Directions: From the data below, retype exactly the lines starting with the one that contains "contacts src e." and ending with the one that contains "match goal with", both included.

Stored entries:
____________

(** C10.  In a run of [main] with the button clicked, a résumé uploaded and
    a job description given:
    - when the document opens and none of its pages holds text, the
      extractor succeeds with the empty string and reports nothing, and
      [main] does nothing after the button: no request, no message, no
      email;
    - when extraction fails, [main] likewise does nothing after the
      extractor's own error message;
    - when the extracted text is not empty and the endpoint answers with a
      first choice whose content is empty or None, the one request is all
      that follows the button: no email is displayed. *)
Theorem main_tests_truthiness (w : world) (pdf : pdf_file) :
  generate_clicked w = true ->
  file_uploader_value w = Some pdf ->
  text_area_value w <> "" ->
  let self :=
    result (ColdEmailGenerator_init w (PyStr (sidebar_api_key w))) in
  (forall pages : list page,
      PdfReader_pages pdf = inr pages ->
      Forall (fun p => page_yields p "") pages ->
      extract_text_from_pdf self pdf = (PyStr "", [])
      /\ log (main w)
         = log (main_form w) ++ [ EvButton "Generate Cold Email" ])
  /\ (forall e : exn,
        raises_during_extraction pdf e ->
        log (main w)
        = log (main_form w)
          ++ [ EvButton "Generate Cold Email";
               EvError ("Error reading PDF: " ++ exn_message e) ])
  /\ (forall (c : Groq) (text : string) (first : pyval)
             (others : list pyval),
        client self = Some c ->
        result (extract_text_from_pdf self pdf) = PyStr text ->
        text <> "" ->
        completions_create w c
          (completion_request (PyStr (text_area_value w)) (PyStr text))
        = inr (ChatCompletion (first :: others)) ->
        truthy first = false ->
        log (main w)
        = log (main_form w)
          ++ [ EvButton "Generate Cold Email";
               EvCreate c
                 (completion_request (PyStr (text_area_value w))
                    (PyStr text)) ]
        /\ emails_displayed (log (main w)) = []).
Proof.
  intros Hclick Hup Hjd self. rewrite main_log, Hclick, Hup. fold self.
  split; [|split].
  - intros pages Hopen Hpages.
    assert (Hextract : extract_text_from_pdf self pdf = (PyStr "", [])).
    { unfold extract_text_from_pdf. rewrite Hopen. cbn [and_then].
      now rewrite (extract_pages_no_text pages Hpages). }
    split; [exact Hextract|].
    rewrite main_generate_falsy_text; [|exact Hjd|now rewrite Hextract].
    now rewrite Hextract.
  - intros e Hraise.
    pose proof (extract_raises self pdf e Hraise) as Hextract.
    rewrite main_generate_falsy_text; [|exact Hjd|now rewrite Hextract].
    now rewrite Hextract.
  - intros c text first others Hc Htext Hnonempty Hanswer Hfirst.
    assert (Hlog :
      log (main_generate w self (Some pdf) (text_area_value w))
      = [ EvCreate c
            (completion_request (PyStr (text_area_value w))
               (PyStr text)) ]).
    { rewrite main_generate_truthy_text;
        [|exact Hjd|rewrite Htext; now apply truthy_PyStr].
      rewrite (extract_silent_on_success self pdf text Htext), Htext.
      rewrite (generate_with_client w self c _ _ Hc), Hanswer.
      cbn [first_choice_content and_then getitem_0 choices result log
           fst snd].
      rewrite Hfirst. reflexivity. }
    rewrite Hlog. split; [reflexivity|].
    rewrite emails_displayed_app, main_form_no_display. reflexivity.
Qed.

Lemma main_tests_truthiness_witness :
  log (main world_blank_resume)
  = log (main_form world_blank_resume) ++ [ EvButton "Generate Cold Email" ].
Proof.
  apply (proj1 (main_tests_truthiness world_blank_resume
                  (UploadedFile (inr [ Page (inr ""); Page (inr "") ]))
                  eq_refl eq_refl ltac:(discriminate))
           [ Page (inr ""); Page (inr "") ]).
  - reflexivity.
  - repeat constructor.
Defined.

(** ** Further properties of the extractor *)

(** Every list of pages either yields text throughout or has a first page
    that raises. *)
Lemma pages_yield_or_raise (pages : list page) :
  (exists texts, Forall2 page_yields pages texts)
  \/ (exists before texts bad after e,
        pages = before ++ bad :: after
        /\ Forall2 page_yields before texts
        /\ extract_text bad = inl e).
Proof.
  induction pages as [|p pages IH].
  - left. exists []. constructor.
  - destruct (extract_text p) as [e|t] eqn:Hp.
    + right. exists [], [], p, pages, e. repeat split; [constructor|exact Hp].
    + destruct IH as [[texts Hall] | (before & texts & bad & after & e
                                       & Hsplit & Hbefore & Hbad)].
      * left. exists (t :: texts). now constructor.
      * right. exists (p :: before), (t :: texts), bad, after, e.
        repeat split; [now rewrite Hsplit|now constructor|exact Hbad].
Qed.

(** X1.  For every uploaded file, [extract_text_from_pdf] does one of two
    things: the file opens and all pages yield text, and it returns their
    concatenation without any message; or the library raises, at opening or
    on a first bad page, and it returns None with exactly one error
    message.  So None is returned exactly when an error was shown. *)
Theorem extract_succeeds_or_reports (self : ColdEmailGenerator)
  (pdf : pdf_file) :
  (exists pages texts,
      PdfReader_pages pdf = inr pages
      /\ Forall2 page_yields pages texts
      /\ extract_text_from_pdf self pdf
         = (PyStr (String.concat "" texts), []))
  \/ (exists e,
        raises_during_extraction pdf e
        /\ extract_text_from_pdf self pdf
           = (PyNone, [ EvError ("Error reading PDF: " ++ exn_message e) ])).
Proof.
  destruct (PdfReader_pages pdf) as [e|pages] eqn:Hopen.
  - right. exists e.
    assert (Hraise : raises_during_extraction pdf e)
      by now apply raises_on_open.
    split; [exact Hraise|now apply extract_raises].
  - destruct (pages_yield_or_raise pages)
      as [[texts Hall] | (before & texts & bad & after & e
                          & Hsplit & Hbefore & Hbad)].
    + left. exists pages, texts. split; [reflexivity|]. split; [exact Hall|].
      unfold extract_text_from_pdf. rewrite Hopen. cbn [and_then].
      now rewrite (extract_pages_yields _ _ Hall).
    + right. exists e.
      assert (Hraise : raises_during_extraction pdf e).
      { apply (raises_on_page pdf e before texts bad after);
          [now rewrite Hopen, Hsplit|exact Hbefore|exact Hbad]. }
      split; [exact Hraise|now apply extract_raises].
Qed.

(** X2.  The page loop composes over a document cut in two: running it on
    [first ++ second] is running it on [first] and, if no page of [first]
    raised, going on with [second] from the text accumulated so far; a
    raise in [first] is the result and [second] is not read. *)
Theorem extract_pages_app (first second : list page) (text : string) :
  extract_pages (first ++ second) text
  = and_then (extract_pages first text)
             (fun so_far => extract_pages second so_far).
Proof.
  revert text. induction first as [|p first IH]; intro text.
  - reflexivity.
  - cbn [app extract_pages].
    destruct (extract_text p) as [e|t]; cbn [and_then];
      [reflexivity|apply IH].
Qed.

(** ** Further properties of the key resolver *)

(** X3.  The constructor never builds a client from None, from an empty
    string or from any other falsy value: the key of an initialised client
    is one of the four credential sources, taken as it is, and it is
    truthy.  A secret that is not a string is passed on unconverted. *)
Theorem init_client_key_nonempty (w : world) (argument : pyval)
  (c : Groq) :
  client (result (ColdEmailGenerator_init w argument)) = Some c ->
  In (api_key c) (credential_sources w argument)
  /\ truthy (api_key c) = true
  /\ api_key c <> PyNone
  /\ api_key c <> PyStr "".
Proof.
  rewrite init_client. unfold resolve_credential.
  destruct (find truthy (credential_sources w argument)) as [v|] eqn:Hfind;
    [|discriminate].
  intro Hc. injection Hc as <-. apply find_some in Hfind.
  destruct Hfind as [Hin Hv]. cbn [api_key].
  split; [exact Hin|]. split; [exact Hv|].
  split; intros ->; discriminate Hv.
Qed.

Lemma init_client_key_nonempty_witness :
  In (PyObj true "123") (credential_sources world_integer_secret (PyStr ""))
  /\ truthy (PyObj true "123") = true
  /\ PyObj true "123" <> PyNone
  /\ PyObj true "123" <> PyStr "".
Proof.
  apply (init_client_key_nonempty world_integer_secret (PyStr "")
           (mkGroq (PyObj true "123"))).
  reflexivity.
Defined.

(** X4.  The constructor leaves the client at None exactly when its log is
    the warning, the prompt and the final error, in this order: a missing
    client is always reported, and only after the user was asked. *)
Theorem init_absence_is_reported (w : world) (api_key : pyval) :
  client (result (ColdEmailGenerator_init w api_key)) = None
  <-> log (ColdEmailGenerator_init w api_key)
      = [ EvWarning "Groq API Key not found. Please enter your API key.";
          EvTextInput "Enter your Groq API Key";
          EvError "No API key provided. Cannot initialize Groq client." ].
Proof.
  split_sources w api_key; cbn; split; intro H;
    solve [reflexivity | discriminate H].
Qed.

____________

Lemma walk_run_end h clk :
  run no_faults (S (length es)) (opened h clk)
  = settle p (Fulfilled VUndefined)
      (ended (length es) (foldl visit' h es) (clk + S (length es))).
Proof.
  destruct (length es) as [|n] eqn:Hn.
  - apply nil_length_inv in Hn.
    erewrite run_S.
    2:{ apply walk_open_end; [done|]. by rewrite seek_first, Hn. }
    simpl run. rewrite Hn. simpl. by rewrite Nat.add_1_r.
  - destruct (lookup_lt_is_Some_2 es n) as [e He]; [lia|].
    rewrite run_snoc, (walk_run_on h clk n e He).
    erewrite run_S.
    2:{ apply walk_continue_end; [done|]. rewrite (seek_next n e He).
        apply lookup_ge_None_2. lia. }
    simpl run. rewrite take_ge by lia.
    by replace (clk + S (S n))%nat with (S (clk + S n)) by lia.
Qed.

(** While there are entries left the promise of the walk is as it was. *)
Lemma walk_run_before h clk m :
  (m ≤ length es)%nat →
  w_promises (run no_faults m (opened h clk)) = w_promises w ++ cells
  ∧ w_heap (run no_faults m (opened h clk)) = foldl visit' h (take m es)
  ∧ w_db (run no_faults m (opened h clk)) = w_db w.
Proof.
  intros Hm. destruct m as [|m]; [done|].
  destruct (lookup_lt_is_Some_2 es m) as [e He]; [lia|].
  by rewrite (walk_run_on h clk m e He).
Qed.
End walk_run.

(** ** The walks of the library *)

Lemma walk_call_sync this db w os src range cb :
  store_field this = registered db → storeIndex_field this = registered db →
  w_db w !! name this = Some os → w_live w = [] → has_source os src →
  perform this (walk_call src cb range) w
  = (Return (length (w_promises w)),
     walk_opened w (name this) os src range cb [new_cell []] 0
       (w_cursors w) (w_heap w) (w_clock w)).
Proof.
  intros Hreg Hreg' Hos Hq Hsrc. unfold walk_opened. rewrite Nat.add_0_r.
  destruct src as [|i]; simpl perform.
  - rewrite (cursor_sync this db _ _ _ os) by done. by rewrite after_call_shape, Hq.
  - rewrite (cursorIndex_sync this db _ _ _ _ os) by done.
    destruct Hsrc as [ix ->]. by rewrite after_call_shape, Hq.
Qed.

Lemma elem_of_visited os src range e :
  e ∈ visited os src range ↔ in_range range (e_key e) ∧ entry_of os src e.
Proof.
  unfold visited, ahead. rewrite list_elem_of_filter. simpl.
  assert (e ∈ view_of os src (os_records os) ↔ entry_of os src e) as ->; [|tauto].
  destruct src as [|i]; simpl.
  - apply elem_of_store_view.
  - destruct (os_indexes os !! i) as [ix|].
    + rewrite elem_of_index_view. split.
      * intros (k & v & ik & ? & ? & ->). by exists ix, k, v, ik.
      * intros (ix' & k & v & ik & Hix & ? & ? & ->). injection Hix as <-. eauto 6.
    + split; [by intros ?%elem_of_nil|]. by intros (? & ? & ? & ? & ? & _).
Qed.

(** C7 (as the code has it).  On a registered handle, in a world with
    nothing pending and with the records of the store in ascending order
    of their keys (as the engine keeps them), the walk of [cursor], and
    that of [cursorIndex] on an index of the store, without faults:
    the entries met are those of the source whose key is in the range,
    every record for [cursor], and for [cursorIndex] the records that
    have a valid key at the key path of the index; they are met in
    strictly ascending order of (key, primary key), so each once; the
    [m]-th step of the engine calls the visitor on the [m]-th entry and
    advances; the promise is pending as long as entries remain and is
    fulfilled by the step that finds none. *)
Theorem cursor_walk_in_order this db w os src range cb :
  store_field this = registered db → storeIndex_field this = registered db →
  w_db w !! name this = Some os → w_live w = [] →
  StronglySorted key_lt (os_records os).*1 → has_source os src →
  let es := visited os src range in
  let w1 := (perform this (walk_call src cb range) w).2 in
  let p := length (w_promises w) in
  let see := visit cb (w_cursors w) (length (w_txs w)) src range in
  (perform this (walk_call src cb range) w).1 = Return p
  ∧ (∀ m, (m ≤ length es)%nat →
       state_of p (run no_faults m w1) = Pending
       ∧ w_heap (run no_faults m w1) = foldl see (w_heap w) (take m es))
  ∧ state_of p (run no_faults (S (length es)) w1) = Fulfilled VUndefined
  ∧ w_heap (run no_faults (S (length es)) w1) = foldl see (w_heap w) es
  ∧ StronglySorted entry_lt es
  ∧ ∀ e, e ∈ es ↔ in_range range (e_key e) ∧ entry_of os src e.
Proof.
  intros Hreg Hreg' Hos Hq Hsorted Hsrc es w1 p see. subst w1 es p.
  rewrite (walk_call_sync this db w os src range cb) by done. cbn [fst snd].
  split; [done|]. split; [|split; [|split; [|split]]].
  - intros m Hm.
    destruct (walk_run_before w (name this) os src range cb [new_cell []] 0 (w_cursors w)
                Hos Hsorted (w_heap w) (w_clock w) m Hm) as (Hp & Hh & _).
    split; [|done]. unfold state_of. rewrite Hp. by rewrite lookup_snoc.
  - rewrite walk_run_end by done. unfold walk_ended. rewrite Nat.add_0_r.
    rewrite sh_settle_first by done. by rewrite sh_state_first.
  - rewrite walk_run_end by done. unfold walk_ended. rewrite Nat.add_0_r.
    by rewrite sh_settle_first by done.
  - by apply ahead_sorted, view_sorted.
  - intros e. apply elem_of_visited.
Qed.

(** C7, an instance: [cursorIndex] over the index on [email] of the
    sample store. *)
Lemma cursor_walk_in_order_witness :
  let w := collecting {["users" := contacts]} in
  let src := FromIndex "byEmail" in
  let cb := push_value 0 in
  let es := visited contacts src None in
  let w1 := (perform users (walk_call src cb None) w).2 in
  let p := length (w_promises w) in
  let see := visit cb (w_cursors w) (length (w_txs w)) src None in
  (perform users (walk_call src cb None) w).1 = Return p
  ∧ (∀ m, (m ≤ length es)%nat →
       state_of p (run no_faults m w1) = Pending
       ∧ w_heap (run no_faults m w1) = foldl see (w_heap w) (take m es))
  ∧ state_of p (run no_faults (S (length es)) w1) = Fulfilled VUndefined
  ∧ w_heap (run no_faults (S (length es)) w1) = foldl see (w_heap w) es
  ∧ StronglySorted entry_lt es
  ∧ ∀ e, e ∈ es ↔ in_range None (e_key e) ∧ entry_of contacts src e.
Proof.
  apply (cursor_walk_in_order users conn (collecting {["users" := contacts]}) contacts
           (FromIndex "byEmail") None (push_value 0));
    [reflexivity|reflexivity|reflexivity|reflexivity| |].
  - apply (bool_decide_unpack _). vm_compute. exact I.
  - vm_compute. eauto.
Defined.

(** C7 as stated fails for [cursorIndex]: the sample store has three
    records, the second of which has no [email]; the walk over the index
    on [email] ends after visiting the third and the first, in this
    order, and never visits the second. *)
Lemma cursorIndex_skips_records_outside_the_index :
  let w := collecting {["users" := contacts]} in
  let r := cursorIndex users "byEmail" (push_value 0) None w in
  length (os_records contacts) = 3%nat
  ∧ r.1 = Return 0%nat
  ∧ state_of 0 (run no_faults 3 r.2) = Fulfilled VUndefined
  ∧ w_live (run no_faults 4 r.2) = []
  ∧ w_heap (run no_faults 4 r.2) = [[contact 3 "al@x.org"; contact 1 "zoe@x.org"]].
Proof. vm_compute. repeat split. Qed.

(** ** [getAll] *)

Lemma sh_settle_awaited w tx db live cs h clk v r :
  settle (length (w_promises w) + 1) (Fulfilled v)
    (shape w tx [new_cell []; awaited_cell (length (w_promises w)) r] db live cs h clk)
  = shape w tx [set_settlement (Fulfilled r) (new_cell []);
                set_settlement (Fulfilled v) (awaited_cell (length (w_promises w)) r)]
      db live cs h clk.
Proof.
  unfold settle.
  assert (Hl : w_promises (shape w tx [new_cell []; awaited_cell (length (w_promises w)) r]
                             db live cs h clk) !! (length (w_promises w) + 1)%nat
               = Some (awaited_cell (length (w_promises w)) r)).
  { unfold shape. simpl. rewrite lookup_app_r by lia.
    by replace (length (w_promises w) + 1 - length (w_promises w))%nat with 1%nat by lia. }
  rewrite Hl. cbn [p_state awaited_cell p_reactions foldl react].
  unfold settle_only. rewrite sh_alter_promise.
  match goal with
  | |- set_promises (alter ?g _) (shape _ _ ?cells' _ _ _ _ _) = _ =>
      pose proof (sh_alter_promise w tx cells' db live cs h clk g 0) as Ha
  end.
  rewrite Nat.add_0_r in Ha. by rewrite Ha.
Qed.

____________

Response to the exercise:
  ∧ ∀ e, e ∈ es ↔ in_range None (e_key e) ∧ entry_of contacts src e.
Proof.
  apply (cursor_walk_in_order users conn (collecting {["users" := contacts]}) contacts
           (FromIndex "byEmail") None (push_value 0));
    [reflexivity|reflexivity|reflexivity|reflexivity| |].
  - apply (bool_decide_unpack _). vm_compute. exact I.
  - vm_compute. eauto.
Defined.

(** C7 as stated fails for [cursorIndex]: the sample store has three
    records, the second of which has no [email]; the walk over the index
    on [email] ends after visiting the third and the first, in this
    order, and never visits the second. *)
Lemma cursorIndex_skips_records_outside_the_index :
  let w := collecting {["users" := contacts]} in
  let r := cursorIndex users "byEmail" (push_value 0) None w in
  length (os_records contacts) = 3%nat
  ∧ r.1 = Return 0%nat
  ∧ state_of 0 (run no_faults 3 r.2) = Fulfilled VUndefined
  ∧ w_live (run no_faults 4 r.2) = []
  ∧ w_heap (run no_faults 4 r.2) = [[contact 3 "al@x.org"; contact 1 "zoe@x.org"]].
Proof. vm_compute. repeat split. Qed.

(** ** [getAll] *)

Lemma sh_settle_awaited w tx db live cs h clk v r :
  settle (length (w_promises w) + 1) (Fulfilled v)
    (shape w tx [new_cell []; awaited_cell (length (w_promises w)) r] db live cs h clk)
  = shape w tx [set_settlement (Fulfilled r) (new_cell []);
                set_settlement (Fulfilled v) (awaited_cell (length (w_promises w)) r)]
      db live cs h clk.
Proof.
  unfold settle.
  assert (Hl : w_promises (shape w tx [new_cell []; awaited_cell (length (w_promises w)) r]
                             db live cs h clk) !! (length (w_promises w) + 1)%nat
               = Some (awaited_cell (length (w_promises w)) r)).
  { unfold shape. simpl. rewrite lookup_app_r by lia.
    by replace (length (w_promises w) + 1 - length (w_promises w))%nat with 1%nat by lia. }
  rewrite Hl. cbn [p_state awaited_cell p_reactions foldl react].
  unfold settle_only. rewrite sh_alter_promise.
  match goal with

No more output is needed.